Required work => In the entries below, find the line with "idle (run b l).1." and the line with "apply subseteq_size in Hsub."; give again those lines and every line between them, exactly.

[Stored data]

────────

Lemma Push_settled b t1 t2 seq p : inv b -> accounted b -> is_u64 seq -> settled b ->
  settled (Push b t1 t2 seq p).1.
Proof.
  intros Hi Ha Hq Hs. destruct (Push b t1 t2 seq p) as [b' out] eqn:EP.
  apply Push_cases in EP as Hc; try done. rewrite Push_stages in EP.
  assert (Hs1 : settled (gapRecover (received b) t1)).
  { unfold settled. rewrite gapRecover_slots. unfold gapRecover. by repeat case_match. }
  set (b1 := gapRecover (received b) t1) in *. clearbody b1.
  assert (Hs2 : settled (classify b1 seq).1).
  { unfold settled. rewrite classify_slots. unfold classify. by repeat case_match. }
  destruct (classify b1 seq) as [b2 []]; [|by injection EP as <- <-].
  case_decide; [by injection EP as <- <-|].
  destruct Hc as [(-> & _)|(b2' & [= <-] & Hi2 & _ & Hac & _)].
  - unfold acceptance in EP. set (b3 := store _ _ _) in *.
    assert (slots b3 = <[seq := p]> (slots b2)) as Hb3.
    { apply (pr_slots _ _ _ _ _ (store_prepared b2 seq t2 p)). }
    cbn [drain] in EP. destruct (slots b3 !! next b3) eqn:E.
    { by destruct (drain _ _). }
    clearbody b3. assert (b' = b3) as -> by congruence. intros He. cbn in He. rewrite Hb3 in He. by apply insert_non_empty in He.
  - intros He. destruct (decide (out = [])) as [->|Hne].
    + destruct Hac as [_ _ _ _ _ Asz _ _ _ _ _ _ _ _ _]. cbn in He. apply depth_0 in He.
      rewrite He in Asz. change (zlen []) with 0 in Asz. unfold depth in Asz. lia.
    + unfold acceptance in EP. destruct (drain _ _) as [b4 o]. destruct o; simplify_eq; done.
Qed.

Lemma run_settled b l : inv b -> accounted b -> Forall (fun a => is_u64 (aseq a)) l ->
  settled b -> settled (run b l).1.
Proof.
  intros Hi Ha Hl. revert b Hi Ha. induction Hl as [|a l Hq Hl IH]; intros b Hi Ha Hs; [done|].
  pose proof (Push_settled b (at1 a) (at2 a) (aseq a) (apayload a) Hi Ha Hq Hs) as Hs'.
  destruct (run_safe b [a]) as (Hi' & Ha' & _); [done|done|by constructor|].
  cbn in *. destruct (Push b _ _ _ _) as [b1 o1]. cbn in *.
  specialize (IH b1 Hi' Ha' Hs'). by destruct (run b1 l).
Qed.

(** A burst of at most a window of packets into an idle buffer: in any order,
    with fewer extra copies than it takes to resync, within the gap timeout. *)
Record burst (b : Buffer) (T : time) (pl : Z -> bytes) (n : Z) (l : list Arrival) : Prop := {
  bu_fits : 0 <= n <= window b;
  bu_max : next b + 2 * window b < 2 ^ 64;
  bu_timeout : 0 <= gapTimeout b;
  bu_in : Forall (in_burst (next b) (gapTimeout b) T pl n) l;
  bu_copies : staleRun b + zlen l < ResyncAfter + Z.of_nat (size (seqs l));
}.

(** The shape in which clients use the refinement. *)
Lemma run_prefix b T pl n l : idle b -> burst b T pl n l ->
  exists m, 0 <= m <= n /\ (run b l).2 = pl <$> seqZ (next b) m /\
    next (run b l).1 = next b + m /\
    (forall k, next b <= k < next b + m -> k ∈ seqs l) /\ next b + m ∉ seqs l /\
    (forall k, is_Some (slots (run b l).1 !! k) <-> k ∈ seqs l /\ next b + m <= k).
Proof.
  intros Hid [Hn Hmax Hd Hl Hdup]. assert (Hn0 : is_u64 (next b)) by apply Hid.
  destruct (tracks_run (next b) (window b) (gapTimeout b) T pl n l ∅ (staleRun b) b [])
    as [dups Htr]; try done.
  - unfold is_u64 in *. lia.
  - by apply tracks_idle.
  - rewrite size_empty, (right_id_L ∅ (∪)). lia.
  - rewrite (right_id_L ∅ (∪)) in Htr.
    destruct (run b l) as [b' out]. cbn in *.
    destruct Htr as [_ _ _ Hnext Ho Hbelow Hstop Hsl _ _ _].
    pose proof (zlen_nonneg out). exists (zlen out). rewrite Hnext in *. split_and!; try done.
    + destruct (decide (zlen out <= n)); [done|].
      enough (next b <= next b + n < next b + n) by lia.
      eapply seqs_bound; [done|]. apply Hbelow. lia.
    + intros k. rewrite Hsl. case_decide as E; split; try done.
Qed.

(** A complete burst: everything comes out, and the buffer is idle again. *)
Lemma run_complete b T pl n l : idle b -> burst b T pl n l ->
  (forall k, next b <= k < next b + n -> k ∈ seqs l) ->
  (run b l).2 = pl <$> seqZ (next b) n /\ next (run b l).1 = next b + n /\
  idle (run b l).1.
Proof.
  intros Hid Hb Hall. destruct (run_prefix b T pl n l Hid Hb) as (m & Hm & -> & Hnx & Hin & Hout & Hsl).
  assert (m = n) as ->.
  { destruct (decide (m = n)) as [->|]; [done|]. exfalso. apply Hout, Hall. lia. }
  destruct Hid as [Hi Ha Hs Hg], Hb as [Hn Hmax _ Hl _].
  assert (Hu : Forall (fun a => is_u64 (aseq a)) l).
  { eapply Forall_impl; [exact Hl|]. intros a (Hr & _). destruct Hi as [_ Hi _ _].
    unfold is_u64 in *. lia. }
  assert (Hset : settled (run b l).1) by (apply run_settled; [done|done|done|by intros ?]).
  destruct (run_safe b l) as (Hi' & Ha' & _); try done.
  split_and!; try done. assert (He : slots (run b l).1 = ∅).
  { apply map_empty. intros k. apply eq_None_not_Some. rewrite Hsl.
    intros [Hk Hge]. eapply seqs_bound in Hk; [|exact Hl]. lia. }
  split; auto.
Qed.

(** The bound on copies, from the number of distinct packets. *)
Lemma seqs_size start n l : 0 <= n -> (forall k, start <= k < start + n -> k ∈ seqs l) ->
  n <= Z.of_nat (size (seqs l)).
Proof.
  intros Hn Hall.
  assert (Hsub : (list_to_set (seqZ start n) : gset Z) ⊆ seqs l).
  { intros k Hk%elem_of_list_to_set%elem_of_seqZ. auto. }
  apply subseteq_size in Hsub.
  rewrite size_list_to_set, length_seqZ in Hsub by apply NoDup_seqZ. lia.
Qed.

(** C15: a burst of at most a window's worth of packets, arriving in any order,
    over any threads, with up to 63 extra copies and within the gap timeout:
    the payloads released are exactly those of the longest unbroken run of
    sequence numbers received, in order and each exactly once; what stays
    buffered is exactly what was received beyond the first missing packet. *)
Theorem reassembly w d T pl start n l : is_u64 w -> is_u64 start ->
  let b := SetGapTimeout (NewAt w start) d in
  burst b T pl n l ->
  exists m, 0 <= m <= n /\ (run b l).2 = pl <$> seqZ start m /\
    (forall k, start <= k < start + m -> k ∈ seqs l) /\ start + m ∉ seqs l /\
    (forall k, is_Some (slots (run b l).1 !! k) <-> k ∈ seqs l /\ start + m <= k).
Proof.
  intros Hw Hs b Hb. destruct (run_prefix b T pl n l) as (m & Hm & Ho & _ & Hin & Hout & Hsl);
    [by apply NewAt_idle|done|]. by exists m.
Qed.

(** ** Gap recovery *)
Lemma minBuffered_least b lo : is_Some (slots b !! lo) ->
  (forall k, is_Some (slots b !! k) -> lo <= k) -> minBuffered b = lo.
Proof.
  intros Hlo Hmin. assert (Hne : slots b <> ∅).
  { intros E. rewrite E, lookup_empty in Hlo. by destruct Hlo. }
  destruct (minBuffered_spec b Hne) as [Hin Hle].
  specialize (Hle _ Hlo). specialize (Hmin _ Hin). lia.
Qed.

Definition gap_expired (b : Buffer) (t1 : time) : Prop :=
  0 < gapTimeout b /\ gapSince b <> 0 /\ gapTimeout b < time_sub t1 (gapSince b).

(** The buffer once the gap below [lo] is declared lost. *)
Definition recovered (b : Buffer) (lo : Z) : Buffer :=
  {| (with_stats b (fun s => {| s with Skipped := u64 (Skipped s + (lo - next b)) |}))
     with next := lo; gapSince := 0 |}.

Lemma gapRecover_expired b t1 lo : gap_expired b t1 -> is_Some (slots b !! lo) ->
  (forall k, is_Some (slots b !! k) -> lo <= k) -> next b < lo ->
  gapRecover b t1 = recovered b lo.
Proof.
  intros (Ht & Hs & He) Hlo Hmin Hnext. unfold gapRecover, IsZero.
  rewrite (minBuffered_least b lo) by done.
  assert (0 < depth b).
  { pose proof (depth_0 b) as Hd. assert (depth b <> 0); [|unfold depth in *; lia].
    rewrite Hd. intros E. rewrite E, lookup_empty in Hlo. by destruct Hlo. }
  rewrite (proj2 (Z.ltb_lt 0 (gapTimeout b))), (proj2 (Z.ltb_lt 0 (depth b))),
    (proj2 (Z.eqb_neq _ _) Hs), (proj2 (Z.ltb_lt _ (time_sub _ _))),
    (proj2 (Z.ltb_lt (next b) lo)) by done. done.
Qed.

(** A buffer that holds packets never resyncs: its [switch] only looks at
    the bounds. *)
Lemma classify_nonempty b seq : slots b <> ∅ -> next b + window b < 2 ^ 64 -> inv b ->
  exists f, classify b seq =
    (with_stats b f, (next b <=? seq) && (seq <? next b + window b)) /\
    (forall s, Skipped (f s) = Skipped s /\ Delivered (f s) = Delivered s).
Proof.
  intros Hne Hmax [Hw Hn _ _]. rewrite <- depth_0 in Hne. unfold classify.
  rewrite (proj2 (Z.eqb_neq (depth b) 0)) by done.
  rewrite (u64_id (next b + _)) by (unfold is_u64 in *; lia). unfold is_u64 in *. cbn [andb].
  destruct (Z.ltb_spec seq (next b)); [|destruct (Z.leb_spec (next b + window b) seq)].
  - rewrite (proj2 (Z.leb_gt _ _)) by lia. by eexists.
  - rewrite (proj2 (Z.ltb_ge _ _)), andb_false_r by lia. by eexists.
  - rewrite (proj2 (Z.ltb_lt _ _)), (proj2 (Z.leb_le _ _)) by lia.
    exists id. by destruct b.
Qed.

────────

Completed task =>
  idle (run b l).1.
Proof.
  intros Hid Hb Hall. destruct (run_prefix b T pl n l Hid Hb) as (m & Hm & -> & Hnx & Hin & Hout & Hsl).
  assert (m = n) as ->.
  { destruct (decide (m = n)) as [->|]; [done|]. exfalso. apply Hout, Hall. lia. }
  destruct Hid as [Hi Ha Hs Hg], Hb as [Hn Hmax _ Hl _].
  assert (Hu : Forall (fun a => is_u64 (aseq a)) l).
  { eapply Forall_impl; [exact Hl|]. intros a (Hr & _). destruct Hi as [_ Hi _ _].
    unfold is_u64 in *. lia. }
  assert (Hset : settled (run b l).1) by (apply run_settled; [done|done|done|by intros ?]).
  destruct (run_safe b l) as (Hi' & Ha' & _); try done.
  split_and!; try done. assert (He : slots (run b l).1 = ∅).
  { apply map_empty. intros k. apply eq_None_not_Some. rewrite Hsl.
    intros [Hk Hge]. eapply seqs_bound in Hk; [|exact Hl]. lia. }
  split; auto.
Qed.

(** The bound on copies, from the number of distinct packets. *)
Lemma seqs_size start n l : 0 <= n -> (forall k, start <= k < start + n -> k ∈ seqs l) ->
  n <= Z.of_nat (size (seqs l)).
Proof.
  intros Hn Hall.
  assert (Hsub : (list_to_set (seqZ start n) : gset Z) ⊆ seqs l).
  { intros k Hk%elem_of_list_to_set%elem_of_seqZ. auto. }
  apply subseteq_size in Hsub.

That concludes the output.